#### Problem statement:
Give again the lines of the data from its first line through the line with "End LaunchTemplateProperty.". Change nothing.

#### Material for the task:
────────────────────
(** [!!s] for a string: every string but the empty one is truthy. *)
Definition truthy (s : string) : bool :=
  match s with
  | EmptyString => false
  | String _ _ => true
  end.

(** [v?.toString()]. *)
Definition optional_toString (v : Value) : option string :=
  match v with
  | undefined | null => None
  | stringifiable s => Some s
  end.

(** Truthiness of a value of type [string | undefined]. *)
Definition truthy_opt (o : option string) : bool :=
  match o with
  | None => false
  | Some s => truthy s
  end.

End Js.

(* ================================================================= *)
(** ** CDK *)

(** [CfnAutoScalingGroup.LaunchTemplateSpecificationProperty] *)
Module LaunchTemplateSpecificationProperty.
Record t := mk {
    launchTemplateId : option string;
    launchTemplateName : option string;
    version : string;
  }.
End LaunchTemplateSpecificationProperty.

(** [CfnAutoScalingGroup.LaunchTemplateOverridesProperty] *)
Module LaunchTemplateOverridesProperty.
Record t := mk {
    instanceType : option string;
  }.
End LaunchTemplateOverridesProperty.

(** [CfnAutoScalingGroup.LaunchTemplateProperty] *)
Module LaunchTemplateProperty.
Record t := mk {
    launchTemplateSpecification : LaunchTemplateSpecificationProperty.t;
    overrides : option (list LaunchTemplateOverridesProperty.t);
  }.
End LaunchTemplateProperty.

(** [CfnAutoScalingGroup.InstancesDistributionProperty], with the three
    keys the aspect writes. *)
Module InstancesDistributionProperty.
Record t := mk {
    onDemandPercentageAboveBaseCapacity : option Z;
    spotAllocationStrategy : option string;
    spotMaxPrice : option string;
  }.
End InstancesDistributionProperty.

(** [CfnAutoScalingGroup.MixedInstancesPolicyProperty] *)
Module MixedInstancesPolicyProperty.
Record t := mk {
    launchTemplate : LaunchTemplateProperty.t;
    instancesDistribution : option InstancesDistributionProperty.t;
  }.
End MixedInstancesPolicyProperty.

(** A raw override registered on a CloudFormation resource for a top-level
  property: [addPropertyOverride(p, undefined)] asks for the property to
  be deleted from the synthesized resource, any other value replaces it. *)
Inductive Override :=
| Delete
| Assign (raw : string).

(** What the synthesized template can hold under a property name. *)
Inductive CfnPropertyValue :=
| LaunchTemplateValue (lt : LaunchTemplateSpecificationProperty.t)
| MixedInstancesPolicyValue (p : MixedInstancesPolicyProperty.t)
| RawValue (raw : string).

(** [autoscaling.CfnAutoScalingGroup]: the two declared properties the
  aspect reads or writes, and the overrides kept under
  [rawOverrides.Properties].  The declared properties are plain mutable
  fields; the overrides are only merged in when the resource is
  rendered. *)
Module CfnAutoScalingGroup.

Record t := mk {
    launchTemplate : option LaunchTemplateSpecificationProperty.t;
    mixedInstancesPolicy : option MixedInstancesPolicyProperty.t;
    rawOverrides : gmap string Override;
  }.

(** [cfnAsg.mixedInstancesPolicy = p] *)
Definition set_mixedInstancesPolicy
    (p : MixedInstancesPolicyProperty.t) (r : t) : t :=
  {| launchTemplate := launchTemplate r;
     mixedInstancesPolicy := Some p;
     rawOverrides := rawOverrides r |}.

(** [CfnResource.addPropertyDeletionOverride(propertyPath)], for a path
    without a period: it is [addOverride('Properties.' + path, undefined)],
    which stores the deletion in [rawOverrides] and touches nothing
    else. *)
Definition addPropertyDeletionOverride (propertyPath : string) (r : t) : t :=
  {| launchTemplate := launchTemplate r;
     mixedInstancesPolicy := mixedInstancesPolicy r;
     rawOverrides := <[propertyPath := Delete]> (rawOverrides r) |}.

(** The declared properties under their CloudFormation names. *)
Definition cfnProperties (r : t) : gmap string CfnPropertyValue :=
  let with_lt : gmap string CfnPropertyValue :=
    match launchTemplate r with
    | Some lt => {[ "LaunchTemplate" := LaunchTemplateValue lt ]}
    | None => ∅
    end in
  match mixedInstancesPolicy r with
  | Some p => <["MixedInstancesPolicy" := MixedInstancesPolicyValue p]> with_lt
  | None => with_lt
  end.

(** One key of the merge of the overrides into the declared properties. *)
Definition applyOverride
    (o : option Override) (declared : option CfnPropertyValue)
  : option CfnPropertyValue :=
  match o with
  | Some Delete => None
  | Some (Assign raw) => Some (RawValue raw)
  | None => declared
  end.

(** The [Properties] of the resource as synthesis emits them: the
    declared properties with the raw overrides merged on top.  This is the
    property bag the template synthesizer sees. *)
Definition renderProperties (r : t) : gmap string CfnPropertyValue :=
  merge applyOverride (rawOverrides r) (cfnProperties r).

End CfnAutoScalingGroup.

(** What [node.defaultChild] holds when it holds something: the
    CloudFormation resource of the group, which is what the cast of line 67
    takes it to be, or a construct of another kind.  Of the latter the
    aspect only ever reads [launchTemplate]; the model covers the constructs
    that have no such property (a bucket, a plain construct), and leaves out
    the constructs of another kind that do have one. *)
Inductive DefaultChild :=
| cfnAutoScalingGroup (r : CfnAutoScalingGroup.t)
| otherKind (className : string).

(** One entry of [node.metadata]. *)
Module MetadataEntry.
Record t := mk {
    type : string;
    data : string;
  }.
End MetadataEntry.

(** The scope (parent) of a construct, seen as the loosely typed object the
    aspect probes: [instanceType_slot] is [None] when
    ['instanceType' in parent] is false, and holds the property's value
    otherwise. *)
Module Scope.
Record t := mk {
    instanceType_slot : option Js.Value;
  }.
End Scope.
(** * Interaction hooks of the UI component catalogue

    A shallow embedding of the four behavioural pieces of the repository:

    - [AnimatedCounter]  (react/tailwind-system/animations/AnimatedCounter.tsx)
    - [TypingAnimation]  (react/tailwind-system/animations/TypingAnimation.tsx)
    - [useTilt]          (shared/hooks/use-tilt)
    - [ThemeProvider] / [useTheme] (react/shared/hooks/use-theme.tsx)

    React state cells become record fields, an effect becomes a function from
    the rendered state to the resources it registers (timers, observers,
    listeners, animation frames), and the browser is an explicit event
    sequence.  Numbers are read twice: as exact rationals with the
    infinities and NaN ([JsNum]), and as IEEE 754 binary64 values
    ([Binary64]) where the rounding decides what is displayed.  *)

From stdpp Require Import base gmap strings list.
From Stdlib Require Import ZArith QArith Qround Qminmax Lqa Lia Sorted.
From Stdlib Require Floats.SpecFloat.

Local Open Scope Z_scope.

(* ===================================================================== *)
(** ** JavaScript numbers *)
(* ===================================================================== *)

(** A JavaScript [number] is a finite value, one of the two infinities, or
    NaN.  Finite values are exact rationals: rounding of binary64 and the
    sign of zero are not modelled.  This reading is used for what rounding
    to nearest, being monotone, preserves: bounds, the snap of the counter
    to [end], which callbacks are registered.  The digits the counter
    shows, and on which side of [endTime] a frame falls within one
    rounding step, are computed on binary64 values in [Binary64] and
    [AnimatedCounter64] below. *)
Module JsNum.

Inductive number : Type :=
| Fin (q : Q)
| PInf
| NInf
| NaN.

Definition isFinite (a : number) : bool :=
  match a with Fin _ => true | _ => false end.

Definition of_Z (z : Z) : number := Fin (inject_Z z).

Definition Qlt_bool (a b : Q) : bool := negb (Qle_bool b a).

Definition neg (a : number) : number :=
  match a with
  | Fin q => Fin (- q)
  | PInf => NInf
  | NInf => PInf
  | NaN => NaN
  end.

Definition add (a b : number) : number :=
  match a, b with
  | NaN, _ | _, NaN => NaN
  | Fin x, Fin y => Fin (x + y)
  | PInf, NInf | NInf, PInf => NaN
  | PInf, _ | _, PInf => PInf
  | NInf, _ | _, NInf => NInf
  end.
────────────────────
#### Solution to this exercise:
(** [!!s] for a string: every string but the empty one is truthy. *)
Definition truthy (s : string) : bool :=
  match s with
  | EmptyString => false
  | String _ _ => true
  end.

(** [v?.toString()]. *)
Definition optional_toString (v : Value) : option string :=
  match v with
  | undefined | null => None
  | stringifiable s => Some s
  end.

(** Truthiness of a value of type [string | undefined]. *)
Definition truthy_opt (o : option string) : bool :=
  match o with
  | None => false
  | Some s => truthy s
  end.

End Js.

(* ================================================================= *)
(** ** CDK *)

(** [CfnAutoScalingGroup.LaunchTemplateSpecificationProperty] *)
Module LaunchTemplateSpecificationProperty.
Record t := mk {
    launchTemplateId : option string;
    launchTemplateName : option string;
    version : string;
  }.
End LaunchTemplateSpecificationProperty.

(** [CfnAutoScalingGroup.LaunchTemplateOverridesProperty] *)
Module LaunchTemplateOverridesProperty.
Record t := mk {
    instanceType : option string;
  }.
End LaunchTemplateOverridesProperty.

(** [CfnAutoScalingGroup.LaunchTemplateProperty] *)
Module LaunchTemplateProperty.
Record t := mk {
    launchTemplateSpecification : LaunchTemplateSpecificationProperty.t;
    overrides : option (list LaunchTemplateOverridesProperty.t);
  }.
End LaunchTemplateProperty.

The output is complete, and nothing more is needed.